The “scientific” approach analyzes it as follows: Thanks to neuroscience, we are beginning to understand that achieving a goal or receiving a reward because one has completed a task can cause excitement in specific neurons, which release the neurotransmitter dopamine to the brain’s pleasure centers. This in turn causes the feeling of pleasure.
Consequently, some people “get stuck” in the pursuit of this kind of pleasure and engage in constantly repeated movements and actions, such as the need to continuously play a video game, or to constantly check their email, or to continuously gamble online. They get trapped within repetition, within the same circuit.

The commercial and crude sociological approach goes something like this: According to a study on consumers in Australia conducted by the media sales company RadiumOne, the use of social media is a dopamine goldmine. “Every time we send, share or hit ‘like’, every time we comment on something or send a photo or video, we create an expectation for ourselves,” says the research result. “We gain a sense of belonging, and we develop ourselves through sharing.” Mauricio Delgado, a psychology professor at Rutgers University, says that when you share things that naturally give you a dose of dopamine, you get a second dose when you send them to others and wait for their ‘like’.

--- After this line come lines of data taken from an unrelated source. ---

Lemma wp_nput {A} (f : vdisk -> list A) g i h x s Q : f s !! i = Some x -> Q tt (g (<[i := h x]> (f s)) s) -> wp (nput f g (Z.of_nat i) h) s Q.
Proof. intros Hi HQ. unfold wp. by rewrite (nput_eq _ _ _ _ _ _ Hi). Qed.

(** ** Descriptors *)

Notation full s := (length (desc s) = 8%nat /\ length (vfree s) = 8%nat).

Lemma wp_alloc_desc s Q :
  (forall i, vfree s !! i = Some true -> Q (Z.of_nat i) (set_vfree (<[i := false]> (vfree s)) s)) ->
  (nfree (vfree s) = O -> Q (-1) s) -> wp alloc_desc s Q.
Proof.
  intros H1 H2. unfold alloc_desc. apply wp_bind, wp_gets. destruct (first_free (vfree s) 0) as [i|] eqn:E.
  - apply first_free_some in E as (j & -> & Hj). rewrite Z.add_0_l. apply wp_bind. eapply wp_nput; [exact Hj|]. by apply wp_ret, H1.
  - apply wp_ret, H2. by eapply first_free_none.
Qed.

(** What freeing descriptors may do to the sleepers. *)
Definition woken (p p' : nat -> vproc) : Prop := forall t, p' t = p t \/ p' t = wake_v ChFree (p t).

Lemma woken_refl p : woken p p.
Proof. by left. Qed.

Lemma wake_free_idem p : wake_v ChFree (wake_v ChFree p) = wake_v ChFree p.
Proof. by destruct p. Qed.

Lemma woken_trans p1 p2 p3 : woken p1 p2 -> woken p2 p3 -> woken p1 p3.
Proof.
  intros H1 H2 t. destruct (H1 t) as [E1|E1], (H2 t) as [E2|E2]; rewrite E2, E1; auto. right. apply wake_free_idem.
Qed.

Lemma wp_free_desc i s Q :
  full s -> vfree s !! i = Some false ->
  Q tt (Vdisk (<[i := desc0]> (desc s)) (avail_idx s) (avail_ring s) (vused_idx s) (used_ring s) (<[i := true]> (vfree s)) (used_idx s) (info s) (ops s)
    (vbufs s) (media s) (last_avail s) (working s) (fun t => wake_v ChFree (vprocs s t))) ->
  wp (free_desc (Z.of_nat i)) s Q.
Proof.
  intros [Hd Hf] Hi HQ. assert (i < 8)%nat by (rewrite <- Hf; by eapply lookup_lt_Some).
  destruct (lookup_lt_is_Some_2 (desc s) i) as [d Hdi]; [lia|].
  unfold free_desc. rewrite Z.geb_leb, (proj2 (Z.leb_gt _ _)) by (unfold NUM; lia).
  apply wp_bind. eapply wp_nget; [exact Hi|]. unfold put_desc.
  apply wp_bind. eapply wp_nput; [exact Hdi|]. apply wp_bind. eapply wp_nput; [cbn; apply list_lookup_insert_eq; lia|].
  apply wp_bind. eapply wp_nput; [cbn; rewrite list_insert_insert_eq; apply list_lookup_insert_eq; lia|].
  apply wp_bind. eapply wp_nput; [cbn; rewrite !list_insert_insert_eq; apply list_lookup_insert_eq; lia|].
  apply wp_bind. eapply wp_nput; [exact Hi|]. unfold vwakeup. wp_step. cbn. rewrite !list_insert_insert_eq. by destruct d.
Qed.

(** A failed allocation: the free descriptors may have been cleared, and the
    processes waiting for descriptors woken. *)
Definition cleared (s s' : vdisk) : Prop :=
  exists d p, s' = set_vprocs p (set_desc d s) /\ length d = 8%nat /\ (forall i, vfree s !! i = Some false -> d !! i = desc s !! i) /\ woken (vprocs s) p.

Definition taken (s : vdisk) (i0 i1 i2 : nat) : vdisk := set_vfree (<[i2 := false]> (<[i1 := false]> (<[i0 := false]> (vfree s)))) s.

Lemma wp_alloc3 s Q :
  full s ->
  (forall i0 i1 i2, NoDup [i0; i1; i2] -> Forall (fun i => vfree s !! i = Some true) [i0; i1; i2] ->
     Q (Some [Z.of_nat i0; Z.of_nat i1; Z.of_nat i2]) (taken s i0 i1 i2)) ->
  (forall s', cleared s s' -> (nfree (vfree s) < 3)%nat -> Q None s') ->
  wp alloc3_desc s Q.
Proof.
  intros [Hd Hf] H1 H2. unfold alloc3_desc, alloc_descs.
  apply wp_bind, wp_alloc_desc; cycle 1.
  { intros Hn. cbn. apply H2; [|lia]. exists (desc s), (vprocs s). split; [by destruct s|]. split; [done|]. split; [done|]. apply woken_refl. }
  intros i0 H0. rewrite (proj2 (Z.ltb_ge _ _)) by lia. pose proof (lookup_lt_Some _ _ _ H0).
  apply wp_bind, wp_alloc_desc; cbn -[free_descs]; cycle 1.
  { intros Hn. apply wp_bind. cbn [free_descs]. apply wp_bind, wp_free_desc; [by cbn; rewrite length_insert|apply list_lookup_insert_eq; lia|].
    apply wp_ret, wp_ret, H2.
    - exists (<[i0 := desc0]> (desc s)), (fun t => wake_v ChFree (vprocs s t)). cbn. rewrite list_insert_insert_eq, (list_insert_id _ _ _ H0). split; [reflexivity|].
      split; [by rewrite length_insert|]. split; [|by right]. intros i Hi. apply list_lookup_insert_ne. congruence.
    - rewrite (nfree_take _ _ H0). lia. }
  intros i1 Hi1. apply taken_ne in Hi1 as Hi1'. destruct Hi1' as [Hne1 H1']. rewrite (proj2 (Z.ltb_ge _ _)) by lia. pose proof (lookup_lt_Some _ _ _ H1').
  apply wp_bind, wp_alloc_desc; cbn -[free_descs]; cycle 1.
  { intros Hn. apply wp_bind. cbn [free_descs]. apply wp_bind, wp_free_desc; [by cbn; rewrite !length_insert|..].
    { cbn. rewrite list_lookup_insert_ne by done. apply list_lookup_insert_eq; lia. }
    apply wp_bind, wp_free_desc; [by cbn; rewrite !length_insert|..].
    { cbn. rewrite list_lookup_insert_ne by done. apply list_lookup_insert_eq. rewrite length_insert. lia. }
    apply wp_ret, wp_ret, H2.
    - exists (<[i1 := desc0]> (<[i0 := desc0]> (desc s))), (fun t => wake_v ChFree (wake_v ChFree (vprocs s t))).
      assert (<[i1 := true]> (<[i0 := true]> (<[i1 := false]> (<[i0 := false]> (vfree s)))) = vfree s) as E.
      { rewrite (list_insert_insert_ne _ i0 i1), list_insert_insert_eq, list_insert_insert_eq, !list_insert_id; try done. by rewrite list_insert_id. }
      cbn. rewrite E. split; [reflexivity|].
      split; [by rewrite !length_insert|]. split; [|by right; rewrite wake_free_idem]. intros i Hi. rewrite !list_lookup_insert_ne by congruence. done.
    - rewrite (nfree_take _ _ H0), (nfree_take _ _ Hi1). lia. }
  intros i2 Hi2. apply taken_ne in Hi2 as [Hne2 H2']. apply taken_ne in H2' as [Hne2' H2'].
  rewrite (proj2 (Z.ltb_ge _ _)) by lia. apply wp_ret. apply (H1 i0 i1 i2).
  - repeat constructor; set_solver.
  - by repeat constructor.
Qed.

(** ** Rings *)

Lemma u16_mod_num x : u16 x mod NUM = x mod NUM.
Proof. apply wrap_mod; [done|done|by exists 8192]. Qed.

Lemma u16_add x y : u16 (u16 x + y) = u16 (x + y).
Proof. unfold u16. apply Zplus_mod_idemp_l. Qed.

(** A ring of the heads of chains. *)
Notation heads r base l := (ring_holds NUM r base (Z.of_nat <$> l)).

Lemma heads_u16 r x l : heads r x l -> heads r (u16 x) l.
Proof. apply ring_cong; [done|]. by rewrite u16_mod_num. Qed.

Lemma heads_push r base h l :
  length r = 8%nat -> (length l < 8)%nat -> heads r base l -> heads (<[Z.to_nat ((base + Z.of_nat (length l)) mod NUM) := Z.of_nat h]> r) base (l ++ [h]).
Proof.
  intros Hr Hl H. rewrite fmap_app, <- (length_fmap Z.of_nat l). apply ring_push; [done|unfold NUM; lia|rewrite length_fmap; unfold NUM; lia|done].
Qed.

Lemma bounded_length (l : list nat) n : NoDup l -> (forall x, x ∈ l -> (x < n)%nat) -> (length l <= n)%nat.
Proof.
  intros Hn Hl. cut (l ⊆+ seq 0 n); [intros H; apply submseteq_length in H; by rewrite length_seq in H|]. apply NoDup_submseteq; [done|].
  intros x Hx. apply elem_of_seq. specialize (Hl x Hx). lia.
Qed.

(** ** Requests *)

(** The state [submit] leaves. *)
Definition submitted (t b : nat) (w : bool) (i0 i1 i2 : nat) (s : vdisk) : vdisk :=
  Vdisk
    (<[i2 := Desc (AStatus i0) 1 VRING_DESC_F_WRITE 0]>
      (<[i1 := Desc (AData b) BSIZE (if w then 1 else 3) (Z.of_nat i2)]> (<[i0 := Desc (AOp i0) req_size VRING_DESC_F_NEXT (Z.of_nat i1)]> (desc s))))
    (u16 (avail_idx s + 1)) (<[Z.to_nat (avail_idx s mod NUM) := Z.of_nat i0]> (avail_ring s)) (vused_idx s) (used_ring s) (vfree s) (used_idx s)
    (<[i0 := Info (Some b) 0xff]> (info s))
    (<[i0 := Req (if w then VIRTIO_BLK_T_OUT else VIRTIO_BLK_T_IN) 0 (u32 (vb_blockno (vbufs s b) * (BSIZE / 512)))]> (ops s))
    (fun x => if decide (x = b) then set_vb_disk 1 (vbufs s x) else vbufs s x) (media s) (last_avail s) (working s)
    (fun x => if decide (x = t) then WaitDone b w [i0; i1; i2] false (wanted s b w) else vprocs s x).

We could mock both neuroscientists and psychologists – and of course merchants with advertisers! They make “discoveries” seriously, as if our species had only begun its existence on the planet just a decade ago. As if hormones were only released recently: there was no life before Facebook!!!
The fact is that so-called social media do for social relationships what electric treadmills in gyms do for playful walking: they offer an easy simulation, in a historical period of mature capitalism where ease is considered absolutely positive. Not for neurobiological but clearly for social and ideological reasons.
Does the young person who is glued to their smartphone resemble the retiree who tends their garden every afternoon? Both of their nervous systems “release dopamine” – so what?
The sure thing is that no one made a fortune from digging someone else’s garden; and no one, also, made a career commenting on gardeners and porters…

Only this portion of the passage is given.